[Excerpts from a dataset]
(** ** The page: widgets, backend client and what gets rendered *)

(** A value handed to [st.write]. *)
Inductive shown : Type :=
| ShownJson (v : json)
| ShownStr (s : string)
| ShownFloat (x : Float.float).

Inductive event : Type :=
| EvSearch (index : string) (body : json)
| EvBarChart (data : Dict.t) (column : string)
| EvWrite (args : list shown).

(** What the script uses of [st]: the two input widgets, read by label
    and key, and the chart.  [bar_chart data column] is the outcome of
    [st.bar_chart] on the frame that
    [pd.DataFrame.from_dict(data, orient="index", columns=[column])]
    builds: both are library code, which draws the chart or raises (pandas
    raises [ValueError] on a count that is a list of two). *)
Record streamlit : Type := {
  date_input : string -> string -> date;
  text_input : string -> string -> string;
  bar_chart : Dict.t -> string -> result unit
}.

(** The client [es]: [search] answers a body sent to an index, or raises. *)
Record elasticsearch : Type := {
  search : string -> json -> result json
}.

(** Computations of the page: the events they produce, in order, and their
    outcome.  A raised exception keeps the events produced before it. *)
Definition ui (A : Type) : Type := list event * result A.

Definition ret {A : Type} (a : A) : ui A := ([], Ok a).

Definition bind {A B : Type} (c : ui A) (k : A -> ui B) : ui B :=
  match c with
  | (evs, Ok a) => let (evs', r) := k a in ((evs ++ evs')%list, r)
  | (evs, Raise e) => (evs, Raise e)
  end.

Definition emit (ev : event) : ui unit := ([ev], Ok tt).

Definition lift {A : Type} (r : result A) : ui A := ([], r).

Declare Scope ui_scope.
Delimit Scope ui_scope with ui.
Notation "x <- c ;; k" := (bind c (fun x => k))
  (at level 61, c at next level, right associativity) : ui_scope.
Notation "c ;; k" := (bind c (fun _ => k))
  (at level 61, right associativity) : ui_scope.

(** A local variable that an earlier branch may have left unassigned. *)
Definition local {A : Type} (name : string) (v : option A) : result A :=
  match v with
  | Some a => Ok a
  | None => Raise (UnboundLocalError name)
  end.

Section Page.

Variable st : streamlit.
Variable es : elasticsearch.

(** [es.search(index=..., body=...)] *)
Definition es_search (index : string) (body : json) : ui json :=
  (emit (EvSearch index body) ;; lift (search es index body))%ui.

Definition pick_date_range (index_key : string) : string * string :=
  let date_start := date_input st "Enter range start:" ("start" ++ index_key) in
  let date_end := date_input st "Enter range end:" ("end" ++ index_key) in
  let date_start_formatted := isoformat date_start in
  let date_end_formatted := isoformat date_end in
  (date_start_formatted, date_end_formatted).

Definition get_user_input (key_input : string) : list string :=
  let user_input :=
    text_input st "Write a word or phrase, separate by comma:" key_input in
  map Str.strip (Str.split "," user_input).

Definition generate_graphs (histogram_data : Dict.t) (log_type : string)
  : ui unit :=
  (lift (bar_chart st histogram_data log_type) ;;
   emit (EvBarChart histogram_data log_type))%ui.

(** [round((partial / total) * 100, 2)]; [/] is defined on two [int]. *)
Definition percentage_of_total_logs (partial total : json)
  : result Float.float :=
  match partial, total with
  | JInt p, JInt t =>
      (try ratio <- Float.int_truediv p t in
       Float.round2 (Float.mul_int ratio 100))%result
  | _, _ => Raise TypeError
  end.

Definition obtain_matching_logs_body
    (query_str : string) (date_range : string * string)
    (range_keyword field_main : string) : json :=
  JObj [("_source", JList [JStr range_keyword; JStr field_main]);
        ("query",
         JObj [("bool",
                JObj [("must",
                       JList
                         [JObj [("query_string",
                                 JObj [("query", JStr query_str)])];
                          JObj [("range",
                                 JObj [(range_keyword,
                                        JObj [("gte", JStr (fst date_range));
                                              ("lt", JStr (snd date_range))])])]])])]);
        ("aggs",
         JObj [("daily_logs",
                JObj [("date_histogram",
                       JObj [("field", JStr range_keyword);
                             ("fixed_interval", JStr "1d")])])])].

(** The loop [for bucket in ...: histogram_data[...] = ...]. *)
Fixpoint fill_histogram (buckets : list json) (histogram_data : Dict.t)
  : result Dict.t :=
  match buckets with
  | [] => Ok histogram_data
  | bucket :: rest =>
      (try v <- getitem bucket "doc_count" in
       try k <- getitem bucket "key_as_string" in
       try hk <- Dict.hashable k in
       fill_histogram rest (Dict.set hk v histogram_data))%result
  end.

(** [res["aggregations"]["daily_logs"]["buckets"]] *)
Definition daily_buckets (res : json) : result json :=
  (try aggregations <- getitem res "aggregations" in
   try daily_logs <- getitem aggregations "daily_logs" in
   getitem daily_logs "buckets")%result.

Definition histogram_of_response (res : json) : result Dict.t :=
  (try buckets <- daily_buckets res in
   try items <- iterate buckets in
   fill_histogram items Dict.empty)%result.

Definition obtain_matching_logs
    (index_name query_str : string) (date_range : string * string)
    (range_keyword field_main : string) : ui Dict.t :=
  (res <- es_search index_name
            (obtain_matching_logs_body query_str date_range
                                       range_keyword field_main) ;;
   lift (histogram_of_response res))%ui.

Definition cardinality_matched_logs_body
    (query_str : string) (date_range : string * string)
    (range_keyword field_main : string) : json :=
  JObj [("query",
         JObj [("bool",
                JObj [("must",
                       JList
                         [JObj [("query_string",
                                 JObj [("query", JStr query_str)])];
                          JObj [("range",
                                 JObj [(range_keyword,
                                        JObj [("gte", JStr (fst date_range));
                                              ("lt", JStr (snd date_range))])])]])])]);
        ("aggs",
         JObj [("aggregations",
                JObj [("cardinality",
                       JObj [("field", JStr (field_main ++ ".keyword"))])])])].

Definition cardinality_of_response (res : json) : result json :=
  (try aggregations <- getitem res "aggregations" in
   try inner <- getitem aggregations "aggregations" in
   getitem inner "value")%result.

Definition cardinality_matched_logs
    (index_name query_str : string) (date_range : string * string)
    (range_keyword field_main : string) : ui json :=
  (res <- es_search index_name
            (cardinality_matched_logs_body query_str date_range
                                           range_keyword field_main) ;;
   lift (cardinality_of_response res))%ui.

Definition cardinality_all_logs_body
    (query_str : string) (date_range : string * string)
    (range_keyword field_main : string) : json :=
  JObj [("query",
         JObj [("bool",
                JObj [("must",
                       JList
                         [JObj [("range",
                                 JObj [(range_keyword,
                                        JObj [("gte", JStr (fst date_range));
                                              ("lt", JStr (snd date_range))])])]])])]);
        ("aggs",
         JObj [("aggregations",
                JObj [("cardinality",
                       JObj [("field", JStr (field_main ++ ".keyword"))])])])].

Definition cardinality_all_logs
    (index_name query_str : string) (date_range : string * string)
    (range_keyword field_main : string) : ui json :=
  (res <- es_search index_name
            (cardinality_all_logs_body query_str date_range
                                       range_keyword field_main) ;;
   lift (cardinality_of_response res))%ui.

(** The locals assigned under [if user_input:]. *)
Record locals : Type := {
  matching_call_logs : option json;
  all_call_logs : option json;
  matching_email_logs : option json;
  all_email_logs : option json
}.

Definition unassigned : locals :=
  {| matching_call_logs := None; all_call_logs := None;
     matching_email_logs := None; all_email_logs := None |}.

(** ["{} and {}".format(user_input[0], user_input[1])] *)
Definition format_query (user_input : list string) : result string :=
  (try first <- list_index user_input 0 in
   try second <- list_index user_input 1 in
   Ok (first ++ " and " ++ second))%result.

(** ["'{}'".format(term)] *)
Definition quoted (term : string) : string := "'" ++ term ++ "'".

▶ [Work to complete]: Please show every line of the entries above that contains the word "term".

▶ [Answer space]:
(** ["'{}'".format(term)] *)
Definition quoted (term : string) : string := "'" ++ term ++ "'".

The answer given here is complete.